## What you have to do
Tell how many lines in the following entries include the word "attribute", giving the figure alone.

-- -- --

(* ===== verification/LwwRegisterSpec.v ===== *)
(** * LwwRegisterSpec: elements of the maintained register projection

    The layout round trips, the decoder accepts exactly the canonical bytes, the
    derivation is a homomorphism from unions of archives, and the join is a
    semilattice. *)

From S2P Require Import Prelude Lex BTree Machine Query KeySchema Trible SimpleArchive InlineEncodings LwwRegister.

Open Scope nat_scope.

(** ** Integers and rows as bytes *)

Lemma be_bytes_length n x : length (be_bytes n x) = n.
Proof. unfold be_bytes. by rewrite length_rev, le_bytes_length. Qed.

Lemma be_bytes_bytes n x : bytes_ok n (be_bytes n x).
Proof. split; [apply be_bytes_length|]. apply Forall_rev, le_bytes_ok. Qed.

Lemma of_be_be_bytes n x : (x < 256 ^ N.of_nat n)%N → of_be_bytes (be_bytes n x) = x.
Proof. unfold of_be_bytes, be_bytes. rewrite rev_involutive. apply of_le_le_bytes. Qed.

Lemma be_of_be_bytes n l : bytes_ok n l → be_bytes n (of_be_bytes l) = l.
Proof.
  intros [Hl Hb]. unfold of_be_bytes, be_bytes. rewrite <- Hl, <- length_rev, le_of_le_bytes by by apply Forall_rev.
  apply rev_involutive.
Qed.

Lemma of_be_bytes_bound n l : bytes_ok n l → (of_be_bytes l < 256 ^ N.of_nat n)%N.
Proof.
  intros [Hl Hb]. unfold of_be_bytes. rewrite <- Hl, <- length_rev. by apply of_le_bytes_bound, Forall_rev.
Qed.

(** A row whose value has [n] bytes. *)
Definition row_ok (n : nat) (r : Row) : Prop := bytes_ok ROW_ID_LEN r.1 ∧ bytes_ok n r.2.

Lemma row_bytes_ok n r : row_ok n r → bytes_ok (16 + n) (row_bytes r).
Proof. intros [H1 H2]. by apply bytes_ok_app. Qed.

Lemma split_rows_bytes n rows : Forall (row_ok n) rows → split_rows (16 + n) (concat (row_bytes <$> rows)) = rows.
Proof.
  intros Hr. unfold split_rows. rewrite chunks_of_concat; [|lia|].
  - rewrite <- list_fmap_compose. rewrite <- (list_fmap_id rows) at 2. apply list_fmap_ext. intros i r Hi. simpl.
    rewrite Forall_lookup in Hr. destruct (Hr i r Hi) as [[Hl _] _]. unfold row_bytes.
    rewrite take_app_length', drop_app_length' by done. by destruct r.
  - apply Forall_fmap. eapply Forall_impl; [done|]. intros r Hok. apply (row_bytes_ok n r Hok).
Qed.
(* ===== verification/StatedOrder.v ===== *)
(** * StatedOrder: orders that query the facts

    Source: [triblespace-core/src/query/register.rs] ([ObservationOrder],
    [StatedOrder]), over a [TribleSet].

    Each question is a [find!] that the engine runs: variables are numbered in
    the order the head declares them, [temp!] variables after them, a row whose
    id does not parse is skipped.  [sort_by_estimate], the sharing of buffers and
    the number of threads are the engine's. *)

From S2P Require Import Prelude Lex VariableSet OwnerCover ByteTable KeySchema PatchHash Branch Head Algebra.
From S2P Require Import Machine Trible TribleSet InlineEncodings Liveness Query Constraints Intersection.
From S2P Require Import TribleIndex TriblePattern Membership Engine QueryJoin Register Filters.

Open Scope nat_scope.

Section queries.
Context (sole_buffer sole_matrices : Query → bool) (c : Constraint).

(** [find!(…).next()] *)
Definition find_next {R} (post : Binding → option R) (fuel : nat) : res (option R) :=
  q ← new c;
  '(o, _) ← next c sole_buffer sole_matrices post fuel q;
  Some o.

(** [Iterator::any], from the state [q] of the query on. *)
Fixpoint any_from {R} (post : Binding → option R) (pred : R → bool) (fuel rows : nat) (q : Query) : res bool :=
  match rows with
  | 0 => None
  | S rows =>
      '(o, q) ← next c sole_buffer sole_matrices post fuel q;
      match o with
      | None => Some false
      | Some r => if pred r then Some true else any_from post pred fuel rows q
      end
  end.
Definition find_any {R} (post : Binding → option R) (pred : R → bool) (fuel : nat) : res bool :=
  q ← new c;
  any_from post pred fuel fuel q.
End queries.

Section orders.
Context (sip : list N → N) (rand_hash : N → N) (sort_by_estimate : list (N * nat) → list (N * nat)).
Context (parallel : bool) (threads : nat) (sole_buffer sole_matrices : Query → bool) (fuel : nat).
Abbreviation conjunction := (filtered_join sip rand_hash sort_by_estimate parallel threads).
Abbreviation single p := (constraint sip rand_hash parallel threads p).

(** ** Observation edges *)

Record ObservationOrder := mkObservation { oo_facts : TribleSet; oo_observes : RawInline; oo_end : End }.
Implicit Types o : ObservationOrder.

Definition observation_new (facts : TribleSet) (observes : Id) : ObservationOrder :=
  mkObservation facts (GenId.encode observes) Last.
Definition observation_first o : ObservationOrder := mkObservation (oo_facts o) (oo_observes o) First.
Definition observation_end o : End := oo_end o.

Definition observation_pattern o (state : RawInline) : TribleSetConstraint :=
  match oo_end o with
  | Last => mkPattern (Var 0) (Const (oo_observes o)) (Const state) (oo_facts o)
  | First => mkPattern (Const state) (Const (oo_observes o)) (Var 0) (oo_facts o)
  end.

(** [exists!] *)
#[global] Instance observation_order : RegisterOrder ObservationOrder := λ o state,
  r ← find_next sole_buffer sole_matrices (single (observation_pattern o (GenId.encode state))) (λ _, Some tt) fuel;
  Some (match r with Some _ => true | None => false end).

(** ** Stated coordinates *)

Record StatedOrder := mkStated {
  so_facts : TribleSet;
  so_identity : RawInline;
  so_order : RawInline;
  so_end : End;
  so_tiebreak : bool;
}.
Implicit Types s : StatedOrder.

Definition stated_new (facts : TribleSet) (identity order : Id) : StatedOrder :=
  mkStated facts (GenId.encode identity) (GenId.encode order) Last false.
Definition stated_first s : StatedOrder := mkStated (so_facts s) (so_identity s) (so_order s) First (so_tiebreak s).
Definition tiebreak_by_id s : StatedOrder := mkStated (so_facts s) (so_identity s) (so_order s) (so_end s) true.
Definition stated_end s : End := so_end s.

(** A row of the head [(Id, Inline)]. *)
Definition head_row (b : Binding) : option (Id * RawInline) :=
  x ← bval b 0%N;
  y ← bval b 1%N;
  match GenId.try_from_inline x with inr id => Some (id, y) | inl _ => None end.

(** The two halves of a coordinate. *)
Definition halves s (state register key : RawTerm) : list TribleSetConstraint :=
  [mkPattern state (Const (so_identity s)) register (so_facts s); mkPattern state (Const (so_order s)) key (so_facts s)].

Definition stated_coordinate s (state : RawInline) : res (option (Id * RawInline)) :=
  find_next sole_buffer sole_matrices (conjunction (halves s (Const state) (Var 0) (Var 1)) []) head_row fuel.

Definition is_gt (c : comparison) : bool := match c with Gt => true | _ => false end.
Definition is_lt (c : comparison) : bool := match c with Lt => true | _ => false end.

Definition beats s (challenger_key : RawInline) (challenger : Id) (key : RawInline) (state : Id) : bool :=
  if decide (challenger_key = key) then
    so_tiebreak s && match so_end s with Last => is_gt (Id_cmp challenger state) | First => is_lt (Id_cmp challenger state) end
  else match so_end s with Last => is_gt (lex_cmp challenger_key key) | First => is_lt (lex_cmp challenger_key key) end.

#[global] Instance stated_order : RegisterOrder StatedOrder := λ s state,
  o ← stated_coordinate s (GenId.encode state);
  match o with
  | None => Some false
  | Some (register, key) =>
      let '(low, high) := match so_end s with
                          | Last => (key, replicate INLINE_LEN 255%N)
                          | First => (replicate INLINE_LEN 0%N, key)
                          end in
      find_any sole_buffer sole_matrices
        (conjunction (halves s (Var 0) (Const (GenId.encode register)) (Var 1)) [value_range 1 low high])
        head_row (λ row, beats s row.2 row.1 key state) fuel
  end.
End orders.
(* ===== verification/StatedOrderSpec.v ===== *)
(** * StatedOrderSpec: what the orders over facts decide

    The engine's answers to the [find!]s of an order, and what they amount to on
    the rows of the set. *)

From S2P Require Import Prelude Lex BTree VariableSet OwnerCover ByteTable KeySchema PatchHash Branch Head Algebra.
From S2P Require Import Machine Trible TribleSet InlineEncodings Liveness Query Constraints Intersection.
From S2P Require Import TribleIndex TriblePattern TriblePatternSpec Membership MembershipSpec.
From S2P Require Import PatchQueries Engine EngineRows EnginePlan EngineSpec EngineSteps EngineSearch QueryJoin Register Filters StatedOrder.

Open Scope nat_scope.

(** ** Answers of the default query *)

Lemma default_width c q0 : new c = Some q0 → with_frontier_width q0 DEFAULT_FRONTIER_WIDTH = Some q0.
Proof.
  unfold new. destruct (mapM _ _); cbn [mbind option_bind]; [|done]. destruct (Query.satisfied _ _); cbn [mbind option_bind]; [|done].
  intros [= <-]. done.
Qed.

Section answer.
Context (sole_buffer sole_matrices : Query → bool) (c : Constraint).

(** The rows of [c] are the assignments [P]. *)
Definition answered (P : asg → Prop) : Prop := ∃ bs, (∀ a, a ∈ bval <$> bs ↔ P a) ∧
  (∀ R (post : Binding → option R), ∃ n, ∀ fuel, n <= fuel →
    find_next sole_buffer sole_matrices c post fuel = Some (head_of (omap post bs))) ∧
  (∀ R (post : Binding → option R) (pred : R → bool), ∃ n, ∀ fuel, n <= fuel →
    find_any sole_buffer sole_matrices c post pred fuel = Some (existsb pred (omap post bs))).

Lemma any_from_spec {R} (post : Binding → option R) pred fuel q l :
  yields no_hint (next c sole_buffer sole_matrices post fuel) q l →
  ∀ rows, length l < rows → any_from sole_buffer sole_matrices c post pred fuel rows q = Some (existsb pred l).
Proof.
  induction 1 as [q q' H1 _ _|q r q' l Hn _ _ IH]; intros [|rows] Hr; simpl in Hr; try lia; cbn [any_from].
  - by rewrite H1.
  - rewrite Hn. cbn [mbind option_bind existsb]. destruct (pred r); [done|]. apply IH. lia.
Qed.

Lemma find_next_spec {R} (post : Binding → option R) fuel q l : new c = Some q →
  yields no_hint (next c sole_buffer sole_matrices post fuel) q l →
  find_next sole_buffer sole_matrices c post fuel = Some (head_of l).
Proof. intros Hn Hy. unfold find_next. rewrite Hn. cbn [mbind option_bind]. destruct Hy as [q q' H1|q r q' l H1]; by rewrite H1. Qed.

Lemma yields_answered q0 q bs (P : asg → Prop) : new c = Some q0 → with_frontier_width q0 DEFAULT_FRONTIER_WIDTH = Some q →
  (∀ R (post : Binding → option R), ∃ n, ∀ fuel, n <= fuel →
    yields no_hint (next c sole_buffer sole_matrices post fuel) q (omap post bs)) →
  (∀ a, a ∈ bval <$> bs ↔ P a) → answered P.
Proof.
  intros Hn Hw Hy HP. rewrite (default_width c q0 Hn) in Hw. injection Hw as <-. exists bs. split_and!; [done| |].
  - intros R post. destruct (Hy R post) as [n Hf]. exists n. intros fuel Hfuel. eapply find_next_spec; [done|]. by apply Hf.
  - intros R post pred. destruct (Hy R post) as [n Hf]. set (l := omap post bs) in *. exists (n `max` S (length l)). intros fuel Hfuel.
    unfold find_any. rewrite Hn. cbn [mbind option_bind]. apply any_from_spec; [apply Hf|]; lia.
Qed.
End answer.

Section facts.
Context (sip : list N → N) (rand_hash : N → N) (sort_by_estimate : list (N * nat) → list (N * nat)).
Context (Hsort : ∀ l, sort_by_estimate l ≡ₚ l) (parallel : bool) (threads : nat) (sole_buffer sole_matrices : Query → bool).
Context (facts : TribleSet) (Hfacts : ts_ok sip rand_hash facts).
Abbreviation K := (rows sip facts).
(** Levels of the default width stay within their 32-bit indexes. *)
Context (Hsmall : (DEFAULT_FRONTIER_WIDTH * N.of_nat (size K) < 2 ^ 32)%N).

(** A fact of the set, by the values of its positions. *)
Definition states_fact (entity attribute value : RawInline) : Prop :=
  ∃ k, k ∈ K ∧ value_at E k = entity ∧ value_at A k = attribute ∧ value_at V k = value.

Lemma facts_answered ps fs : Forall (λ p, in_set p = facts ∧ pattern_ok p) ps → Forall filter_ok fs → Forall (covered ps) fs →
  answered sole_buffer sole_matrices (filtered_join sip rand_hash sort_by_estimate parallel threads ps fs) (λ a,
    (∀ v, is_Some (a v) ↔ (v < 128)%N ∧ ∃ p, p ∈ ps ∧ touches p v = true) ∧
    (∀ p, p ∈ ps → ∃ k, k ∈ K ∧ ∀ q, agrees (term_at p q) a (value_at q k)) ∧
    ∀ ft, ft ∈ fs → ∀ x, a (ft_variable ft) = Some x → ft_inside ft x = true).
Proof.
  intros Hps Hfs Hcov. rewrite Forall_forall in Hps.
  destruct (filtered_answer sip rand_hash sort_by_estimate parallel threads DEFAULT_FRONTIER_WIDTH ps fs sole_buffer sole_matrices)
    as (q0 & q & bs & Hn & Hw & Hy & _ & Hin); [done| |].
  - split; [|done..]. split.
    + done.
    + apply Forall_forall. intros p Hp. by destruct (Hps p Hp) as [-> _].
    + apply Forall_forall. intros p Hp. by apply Hps.
    + apply Forall_forall. intros p Hp. by destruct (Hps p Hp) as [-> _].
  - eapply yields_answered; [done..|]. intros a. rewrite Hin. split; intros (H1 & H2 & H3); (split; [done|]; split; [|done]);
      intros p Hp; destruct (Hps p Hp) as [E _]; specialize (H2 p Hp); rewrite E in *; done.
Qed.

Lemma pattern_answered p : in_set p = facts → pattern_ok p →
  answered sole_buffer sole_matrices (constraint sip rand_hash parallel threads p) (λ a,
    (∀ v, is_Some (a v) ↔ (v < 128)%N ∧ touches p v = true) ∧ ∃ k, k ∈ K ∧ ∀ q, agrees (term_at p q) a (value_at q k)).
Proof.
  intros Hp Hok. subst facts. set (c := constraint _ _ _ _ p).
  pose proof (pattern_constraint_ok sip rand_hash p Hfacts Hok parallel threads) as Hc. fold c in Hc.
  assert (query_ready c (λ _ v, touches p v) DEFAULT_FRONTIER_WIDTH) as Hqr.
  { split; [done| |].
    - intros s v Hv Hset _. simpl in Hset. by rewrite pattern_variables in Hset.
    - intros v f b' Hv Hset Hu Hf Hle Hpr. simpl in Hset. rewrite pattern_variables in Hset by done.
      pose proof (propose_small sip rand_hash p Hfacts Hok v f pb_new b' Hv Hf Hu Hset pb_new_ok Hpr) as Hl. simpl in Hl. nia. }
  destruct (new_pending c _ _ DEFAULT_FRONTIER_WIDTH Hqr) as (q0 & q & roots & Hn & Hw & Hpe & Hall).
  destruct (pending_answers c _ _ DEFAULT_FRONTIER_WIDTH Hqr sole_buffer sole_matrices q roots Hpe) as (bs & Hem & Han).
  eapply yields_answered; [done|done|intros; by apply emits_yields|]. intros a. rewrite (answers_solutions _ _ _ _ Han Hall).
  assert ((∀ v, is_Some (a v) ↔ (v < 128)%N ∧ touches p v = true) ↔
    ∀ v, is_Some (a v) ↔ (v < 128)%N ∧ is_set (Query.variables c) v = true) as Hdom.
  { split; intros Hd v; rewrite Hd; split; intros [Hv Ht]; (split; [done|]); simpl in *; by rewrite pattern_variables in *. }
  unfold solution. rewrite Hdom. split.
  - intros (_ & Hd & Hs). split; [done|]. apply Hs. intros q'. destruct (term_at p q') as [w|x] eqn:Eq; [|by eexists]. simpl.
    pose proof (Hok q') as Hv. rewrite Eq in Hv. apply Hd. split; [done|]. simpl. rewrite pattern_variables by done. unfold touches.
    destruct q'; simpl in Eq; rewrite Eq; simpl; by rewrite N.eqb_refl, ?orb_true_r.
  - intros (Hd & k & Hk & Hsp). split_and!; [|done|intros _; by exists k]. intros v x Hx.
    pose proof (proj2 Hdom Hd) as Ht0. destruct (proj1 (Ht0 v)) as [Hv Ht]; [by eexists|].
    destruct (touches_at p v Ht) as [q' Hq]. assert (x = value_at q' k) as ->; [|by eapply value_at_ok, rows_ok].
    apply (Hsp q'). destruct (term_at p q') as [w|y]; simpl in *; [|done]. by apply N.eqb_eq in Hq as ->.
Qed.
End facts.

(** ** Observation edges *)

Section observation.
Context (sip : list N → N) (rand_hash : N → N) (parallel : bool) (threads : nat) (sole_buffer sole_matrices : Query → bool).
Context (facts : TribleSet) (Hfacts : ts_ok sip rand_hash facts).
Context (Hsmall : (DEFAULT_FRONTIER_WIDTH * N.of_nat (size (rows sip facts)) < 2 ^ 32)%N).

Definition only_at (w : VariableId) (x : RawInline) : asg := λ v, if (v =? w)%N then Some x else None.

Lemma encode_ok id : value_ok (GenId.encode id).
Proof. apply (bytes_ok_app 16 16); [split; [done|by apply Forall_replicate]|apply raw_ok]. Qed.

Lemma exists_spec p (x : list N → RawInline) (Q : list N → Prop) : in_set p = facts → pattern_ok p →
  (∀ v, touches p v = (v =? 0)%N) → (∀ k, (∀ q, agrees (term_at p q) (only_at 0 (x k)) (value_at q k)) ↔ Q k) →
  (∀ k a, (∀ q, agrees (term_at p q) a (value_at q k)) → is_Some (a 0%N) → Q k) →
  ∃ b n, (∀ fuel, n <= fuel →
    find_next sole_buffer sole_matrices (constraint sip rand_hash parallel threads p) (λ _, Some tt) fuel = Some (if (b : bool) then Some tt else None)) ∧
    (b = true ↔ ∃ k, k ∈ rows sip facts ∧ Q k).
Proof.
  intros Hp Hok Ht Hx Ha.
  destruct (pattern_answered sip rand_hash parallel threads sole_buffer sole_matrices facts Hfacts Hsmall p Hp Hok) as (bs & Hin & Hnext & _).
  destruct (Hnext unit (λ _, Some tt)) as [n Hn]. exists (negb (bool_decide (bs = []))), n. split.
  - intros fuel Hf. rewrite (Hn fuel Hf). by destruct bs.
  - rewrite negb_true_iff, bool_decide_eq_false. split.
    + intros Hbs. destruct bs as [|b bs]; [done|]. destruct (proj1 (Hin (bval b))) as (Hd & k & Hk & Hag); [by left|].
      exists k. split; [done|]. apply (Ha k (bval b)); [done|]. apply Hd. by rewrite Ht.
    + intros (k & Hk & HQ) ->. assert (only_at 0 (x k) ∈ bval <$> ([] : list Binding)) as []%not_elem_of_nil. apply Hin. split.
      * intros v. rewrite Ht. unfold only_at. destruct (N.eqb_spec v 0) as [->|]; split; [by intros|by eexists|by intros []|by intros []].
      * exists k. split; [done|]. by apply Hx.
Qed.

Implicit Types o : ObservationOrder.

-- -- --

## Response
2